*** Opening of MATERIAL FOR THIS TASK ***
(* ===== verification/InfHeapProc.v ===== *)
(** * Memory in a running mutatee

    The attempts of PCProcess::inferiorMalloc against any mutatee whose
    DYNINSTos_malloc does not return memory that is already in use.  [static] are
    the addresses of the program's own image, static heaps included. *)
From stdpp Require Import base gmap list sorting.
From S2P Require Import Prelude InfHeap InfHeapOk.
Import infHeap.

(** A call whose result is taken for an address: the low half is looked at. *)
Definition took (c : rpc) : Prop := s32 (rpc_result c) <> 0 /\ s32 (rpc_result c) <> -1.

Definition given (calls : list rpc) (x : Z) : Prop :=
  exists c, c ∈ calls /\ took c /\ rpc_result c <= x < rpc_result c + rpc_size c.

(** What the mutatee promises: new memory. *)
Class Honest (static : Z -> Prop) `{Mutatee} : Prop := {
  honest_new : forall calls size lo hi r, os_malloc calls size lo hi = Some r -> took (mk_rpc size lo hi r) ->
    0 < r /\ r + size < 2 ^ 64 /\ forall x, r <= x < r + size -> ~ static x /\ ~ given calls x
}.

Section Process.
Context (static : Z -> Prop) `{Honest static}.

Abbreviation pblocks p := (blocks (pp_space p)).
Abbreviation pactive p := (active_of (pp_space p)).
Abbreviation pfree p := (free_of (pp_space p)).

Record proc_ok (p : pcProcess) : Prop := {
  po_heap : heap_ok (pp_space p);
  po_owned : forall x, owners (pblocks p) x = 1 -> static x \/ given (pp_rpcs p) x;
  po_total : accounted (pp_space p);
  po_width : pp_width p = 4 \/ pp_width p = 8
}.

(** The bytes the process had: of its image, or given to it earlier. *)
Definition had (p : pcProcess) (x : Z) : Prop := static x \/ given (pp_rpcs p) x.

(** The process may have got at most [n] more bytes, none of them among those it
    had; the live blocks are the same. *)
Record grown (p : pcProcess) (n : Z) (p' : pcProcess) : Prop := {
  gr_ok : proc_ok p';
  gr_active : pactive p' = pactive p;
  gr_bytes : bytes (pblocks p') <= bytes (pblocks p) + n;
  gr_width : pp_width p' = pp_width p;
  gr_ready : pp_ready p' = pp_ready p;
  gr_had : forall x, had p x -> had p' x /\ owners (pblocks p') x = owners (pblocks p) x
}.

Lemma grown_refl p : proc_ok p -> grown p 0 p.
Proof. intros HP. split; try done. lia. Qed.
Lemma grown_trans p1 n p2 m p3 : grown p1 n p2 -> grown p2 m p3 -> grown p1 (n + m) p3.
Proof.
  intros [A1 A2 A3 A4 A5 A6] [B1 B2 B3 B4 B5 B6]. split; [done|congruence|lia|congruence|congruence|].
  intros x Hx. destruct (A6 x Hx) as [Hx2 <-]. auto.
Qed.
Lemma grown_weaken p n m p' : grown p n p' -> n <= m -> grown p m p'.
Proof. intros [] ?. split; try done. lia. Qed.

Lemma lift_run {A} (m : M addressSpace A) (p : pcProcess) a s' :
  m (pp_space p) = Ret (a, s') -> lift m p = Ret (a, eput s' p).
Proof. intros E. unfold lift. simpl. by rewrite E. Qed.

Lemma compact_grown p : proc_ok p -> exists p', lift inferiorFreeCompact p = Ret (tt, p') /\ grown p 0 p'.
Proof.
  intros [HO Hown Ht Hw]. destruct (inferiorFreeCompact_run _ HO) as (s' & E & [C1 [C2 C3] C4 C5 C6 C7 C8]).
  exists (eput s' p). split; [by apply lift_run|]. split; simpl; try done; [|lia].
  split; simpl; auto. intros x. rewrite C2. auto.
Qed.

Lemma alignUp_run n p : 0 <= n -> n mod 4 = 0 -> alignUp n 4 p = Ret (n, p).
Proof.
  intros Hn Hm. unfold alignUp, assertM. rewrite (proj2 (Z.leb_le 0 n)) by lia. unfold mbind, M_bind. simpl.
  rewrite Z.rem_mod_nonneg, Hm by lia. done.
Qed.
*** Close of MATERIAL FOR THIS TASK ***
WORK TASK: An exact copy of every record is what the answer must contain.

SOLUTION TO THIS TASK:
(* ===== verification/InfHeapProc.v ===== *)
(** * Memory in a running mutatee

    The attempts of PCProcess::inferiorMalloc against any mutatee whose
    DYNINSTos_malloc does not return memory that is already in use.  [static] are
    the addresses of the program's own image, static heaps included. *)
From stdpp Require Import base gmap list sorting.
From S2P Require Import Prelude InfHeap InfHeapOk.
Import infHeap.

(** A call whose result is taken for an address: the low half is looked at. *)
Definition took (c : rpc) : Prop := s32 (rpc_result c) <> 0 /\ s32 (rpc_result c) <> -1.

Definition given (calls : list rpc) (x : Z) : Prop :=
  exists c, c ∈ calls /\ took c /\ rpc_result c <= x < rpc_result c + rpc_size c.

(** What the mutatee promises: new memory. *)
Class Honest (static : Z -> Prop) `{Mutatee} : Prop := {
  honest_new : forall calls size lo hi r, os_malloc calls size lo hi = Some r -> took (mk_rpc size lo hi r) ->
    0 < r /\ r + size < 2 ^ 64 /\ forall x, r <= x < r + size -> ~ static x /\ ~ given calls x
}.

Section Process.
Context (static : Z -> Prop) `{Honest static}.

Abbreviation pblocks p := (blocks (pp_space p)).
Abbreviation pactive p := (active_of (pp_space p)).
Abbreviation pfree p := (free_of (pp_space p)).

Record proc_ok (p : pcProcess) : Prop := {
  po_heap : heap_ok (pp_space p);
  po_owned : forall x, owners (pblocks p) x = 1 -> static x \/ given (pp_rpcs p) x;
  po_total : accounted (pp_space p);
  po_width : pp_width p = 4 \/ pp_width p = 8
}.

(** The bytes the process had: of its image, or given to it earlier. *)
Definition had (p : pcProcess) (x : Z) : Prop := static x \/ given (pp_rpcs p) x.

(** The process may have got at most [n] more bytes, none of them among those it
    had; the live blocks are the same. *)
Record grown (p : pcProcess) (n : Z) (p' : pcProcess) : Prop := {
  gr_ok : proc_ok p';
  gr_active : pactive p' = pactive p;
  gr_bytes : bytes (pblocks p') <= bytes (pblocks p) + n;
  gr_width : pp_width p' = pp_width p;
  gr_ready : pp_ready p' = pp_ready p;
  gr_had : forall x, had p x -> had p' x /\ owners (pblocks p') x = owners (pblocks p) x
}.

Lemma grown_refl p : proc_ok p -> grown p 0 p.
Proof. intros HP. split; try done. lia. Qed.
Lemma grown_trans p1 n p2 m p3 : grown p1 n p2 -> grown p2 m p3 -> grown p1 (n + m) p3.
Proof.
  intros [A1 A2 A3 A4 A5 A6] [B1 B2 B3 B4 B5 B6]. split; [done|congruence|lia|congruence|congruence|].
  intros x Hx. destruct (A6 x Hx) as [Hx2 <-]. auto.
Qed.
Lemma grown_weaken p n m p' : grown p n p' -> n <= m -> grown p m p'.
Proof. intros [] ?. split; try done. lia. Qed.

Lemma lift_run {A} (m : M addressSpace A) (p : pcProcess) a s' :
  m (pp_space p) = Ret (a, s') -> lift m p = Ret (a, eput s' p).
Proof. intros E. unfold lift. simpl. by rewrite E. Qed.

Lemma compact_grown p : proc_ok p -> exists p', lift inferiorFreeCompact p = Ret (tt, p') /\ grown p 0 p'.
Proof.
  intros [HO Hown Ht Hw]. destruct (inferiorFreeCompact_run _ HO) as (s' & E & [C1 [C2 C3] C4 C5 C6 C7 C8]).
  exists (eput s' p). split; [by apply lift_run|]. split; simpl; try done; [|lia].
  split; simpl; auto. intros x. rewrite C2. auto.
Qed.

Lemma alignUp_run n p : 0 <= n -> n mod 4 = 0 -> alignUp n 4 p = Ret (n, p).
Proof.
  intros Hn Hm. unfold alignUp, assertM. rewrite (proj2 (Z.leb_le 0 n)) by lia. unfold mbind, M_bind. simpl.
  rewrite Z.rem_mod_nonneg, Hm by lia. done.
Qed.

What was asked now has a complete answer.